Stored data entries
(* ===== verification/StageRuns.v ===== *)
(** * The stage runs of a task ([crates/kanna-server/src/db/stage_runs.rs],
      [db/pipeline_items.rs], [db/lifecycle_operations.rs])

    What the database keeps of one task for the moves between its stages: its row,
    the worktree it is in, its runs in the order of their row ids, the one lifecycle
    operation that may be open for it, and the events its watchers read.  A run's id
    is the instant it was made from.  The queries select by the task, so the tables
    are those of one task; a statement that changes no row gives [None] where the
    code refuses it. *)

From S2P Require Import Prelude RustStd.
Local Open Scope Z_scope.

(** ** Rows *)

Inductive RunKind := Main | Post.
Inductive RunStatus := Pending | Running | Succeeded | Failed | Cancelled.
Inductive StageTrigger := Auto | Operator | Manager | Unspecified.

#[export] Instance RunKind_eq_dec : EqDecision RunKind.
Proof. solve_decision. Defined.
#[export] Instance RunStatus_eq_dec : EqDecision RunStatus.
Proof. solve_decision. Defined.
#[export] Instance StageTrigger_eq_dec : EqDecision StageTrigger.
Proof. solve_decision. Defined.

Record StageRun := mkRun {
  id : Z;
  stage : str;
  kind : RunKind;
  agent : option str;
  agent_provider : option str;
  model : option str;
  effort : option str;
  status : RunStatus;
  result : option str;
  feedback : option str;
  session_id : option str;
  provider_session_id : option str;
  cwd : option str;
  completion_transition : option str;
  completion_bound : bool;
  trigger : option StageTrigger
}.

(** The intent of a lifecycle operation; its payload is JSON that the lifecycle
    owner decodes. *)
Inductive OperationKind := OpPost | OpStageSpawn.
Inductive Phase := Prepared | SpawnReady | Submitted | Committed.

#[export] Instance Phase_eq_dec : EqDecision Phase.
Proof. solve_decision. Defined.

Inductive TaskEvent :=
  | RunStarted (run : Z) (stage : str) (kind : RunKind)
  | RunFinished (run : Z) (status : RunStatus)
  | StageChanged (from_stage to_stage : str) (branch : option str) (trigger : StageTrigger)
  | LifecycleOperationRetired (operation : Z) (retained_branch : option str)
  | RevisionRequested (target_stage summary : str) (by_agent : bool) (rounds limit : Z) (exhausted : bool).

Section Db.

(** What a lifecycle operation's payload decodes to. *)
Context {Payload : Type}.

Record Intent := mkIntent {
  intent_id : Z;
  intent_kind : OperationKind;
  phase : Phase;
  payload : Payload
}.

Record TaskDb := mkTaskDb {
  closed : bool;
  task_stage : str;
  task_branch : option str;
  activity : str;
  agent_session_id : option str;
  worktree : option (str * str);
  runs : list StageRun;
  intent : option Intent;
  events : list TaskEvent
}.

Definition set_runs (l : list StageRun) (d : TaskDb) : TaskDb :=
  mkTaskDb (closed d) (task_stage d) (task_branch d) (activity d) (agent_session_id d) (worktree d) l (intent d) (events d).
Definition set_intent (i : option Intent) (d : TaskDb) : TaskDb :=
  mkTaskDb (closed d) (task_stage d) (task_branch d) (activity d) (agent_session_id d) (worktree d) (runs d) i (events d).
Definition append_task_event (e : TaskEvent) (d : TaskDb) : TaskDb :=
  mkTaskDb (closed d) (task_stage d) (task_branch d) (activity d) (agent_session_id d) (worktree d) (runs d) (intent d) (events d ++ [e]).
Definition set_closed (d : TaskDb) : TaskDb :=
  mkTaskDb true (task_stage d) (task_branch d) (activity d) (agent_session_id d) (worktree d) (runs d) (intent d) (events d).

(** ** Runs *)

Definition stage_run (d : TaskDb) (i : Z) : option StageRun := find (λ r, id r =? i) (runs d).
Definition latest_stage_run (d : TaskDb) : option StageRun := last (runs d).

Definition latest_stage_run_for_stage (d : TaskDb) (s : str) (k : RunKind) : option StageRun :=
  last (filter (λ r, stage r = s ∧ kind r = k) (runs d)).

Definition running_stage_runs (d : TaskDb) : list StageRun := filter (λ r, status r = Running) (runs d).

Definition latest_main_stage_run_id_for_session (d : TaskDb) (session : str) : option Z :=
  id <$> last (filter (λ r, session_id r = Some session ∧ kind r = Main) (runs d)).

Definition latest_finished_stage_run_result_of_kind (d : TaskDb) (k : option RunKind) : option str :=
  r ← last (filter (λ r, (status r = Succeeded ∨ status r = Failed) ∧ result r ≠ None ∧ (k = None ∨ k = Some (kind r))) (runs d));
  result r.

(** A run that starts running is announced. *)
Definition insert_stage_run (r : StageRun) (d : TaskDb) : TaskDb :=
  let d := set_runs (runs d ++ [r]) d in
  if bool_decide (status r = Running) then append_task_event (RunStarted (id r) (stage r) (kind r)) d else d.

Definition with_outcome (s : RunStatus) (res fb : option str) (r : StageRun) : StageRun :=
  mkRun (id r) (stage r) (kind r) (agent r) (agent_provider r) (model r) (effort r) s res fb (session_id r) (provider_session_id r)
    (cwd r) (completion_transition r) (completion_bound r) (trigger r).

Definition update_run (i : Z) (f : StageRun → StageRun) (l : list StageRun) : list StageRun :=
  map (λ r, if id r =? i then f r else r) l.

Definition finish_stage_run (i : Z) (s : RunStatus) (res fb : option str) (d : TaskDb) : option TaskDb :=
  match stage_run d i with
  | None => None
  | Some _ => Some (append_task_event (RunFinished i s) (set_runs (update_run i (with_outcome s res fb) (runs d)) d))
  end.

Definition finish_latest_running_stage_run (s : RunStatus) (res fb : option str) (d : TaskDb) : option (TaskDb * option StageRun) :=
  match last (running_stage_runs d) with
  | None => Some (d, None)
  | Some r => d ← finish_stage_run (id r) s res fb d; Some (d, Some r)
  end.

Definition cancel_running_stage_runs (d : TaskDb) : TaskDb :=
  set_runs (map (λ r, if bool_decide (status r = Pending ∨ status r = Running) then with_outcome Cancelled (result r) (feedback r) r else r) (runs d)) d.

(** The latest run, where it was interrupted without a verdict. *)
Definition interrupted (interruption_feedback : str) (r : StageRun) : bool :=
  bool_decide (status r = Cancelled ∨ status r = Failed)
  && (bool_decide (feedback r = Some interruption_feedback)
      || bool_decide (status r = Cancelled ∧ result r = None ∧ feedback r = None)).

Definition restore_latest_interrupted_stage_run (interruption_feedback : str) (d : TaskDb) : TaskDb * bool :=
  match latest_stage_run d with
  | Some r =>
      if negb (closed d) && interrupted interruption_feedback r
      then (set_runs (update_run (id r) (with_outcome Running None None) (runs d)) d, true)
      else (d, false)
  | None => (d, false)
  end.

(** ** The task's row *)

Definition update_pipeline_item_activity (a : str) (d : TaskDb) : TaskDb :=
  if closed d then d
  else mkTaskDb (closed d) (task_stage d) (task_branch d) a (agent_session_id d) (worktree d) (runs d) (intent d) (events d).

Definition update_pipeline_item_agent_session_id (s : option str) (d : TaskDb) : TaskDb :=
  if closed d then d
  else mkTaskDb (closed d) (task_stage d) (task_branch d) (activity d) s (worktree d) (runs d) (intent d) (events d).

Definition append_stage_changed_event (from_stage to_stage : str) (branch : option str) (t : StageTrigger) (d : TaskDb) : TaskDb :=
  if bool_decide (from_stage = to_stage) then d else append_task_event (StageChanged from_stage to_stage branch t) d.

Definition update_pipeline_item_stage_with_trigger (s : str) (t : StageTrigger) (d : TaskDb) : option TaskDb :=
  if closed d then None
  else Some (append_stage_changed_event (task_stage d) s None t
               (mkTaskDb (closed d) s (task_branch d) (activity d) (agent_session_id d) (worktree d) (runs d) (intent d) (events d))).

Definition update_pipeline_item_stage_and_branch_with_trigger (s b : str) (t : StageTrigger) (d : TaskDb) : option TaskDb :=
  if closed d then None
  else Some (append_stage_changed_event (task_stage d) s (Some b) t
               (mkTaskDb (closed d) s (Some b) (activity d) (agent_session_id d) (worktree d) (runs d) (intent d) (events d))).

Definition upsert_worktree (path branch : str) (d : TaskDb) : TaskDb :=
  mkTaskDb (closed d) (task_stage d) (task_branch d) (activity d) (agent_session_id d) (Some (path, branch)) (runs d) (intent d) (events d).

(** ** The open operation *)

(** One operation a task, which a unique index sees to. *)
Definition insert_lifecycle_operation_intent (i : Intent) (d : TaskDb) : option TaskDb :=
  match intent d with Some _ => None | None => Some (set_intent (Some i) d) end.

Definition has_lifecycle_operation (i : Z) (d : TaskDb) : bool :=
  match intent d with Some o => intent_id o =? i | None => false end.

Definition has_lifecycle_operation_for_task (d : TaskDb) : bool := bool_decide (is_Some (intent d)).

Definition update_lifecycle_operation_phase (i : Z) (p : Phase) (d : TaskDb) : TaskDb * bool :=
  match intent d with
  | Some o => if intent_id o =? i then (set_intent (Some (mkIntent (intent_id o) (intent_kind o) p (payload o))) d, true) else (d, false)
  | None => (d, false)
  end.

Definition delete_lifecycle_operation_intent (i : Z) (d : TaskDb) : TaskDb :=
  if has_lifecycle_operation i d then set_intent None d else d.

End Db.
Arguments Intent : clear implicits.
Arguments TaskDb : clear implicits.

## What the task requires
Report each line above that includes the string "Cancelled".

## Exercise result
Inductive RunStatus := Pending | Running | Succeeded | Failed | Cancelled.
  set_runs (map (λ r, if bool_decide (status r = Pending ∨ status r = Running) then with_outcome Cancelled (result r) (feedback r) r else r) (runs d)) d.
  bool_decide (status r = Cancelled ∨ status r = Failed)
      || bool_decide (status r = Cancelled ∧ result r = None ∧ feedback r = None)).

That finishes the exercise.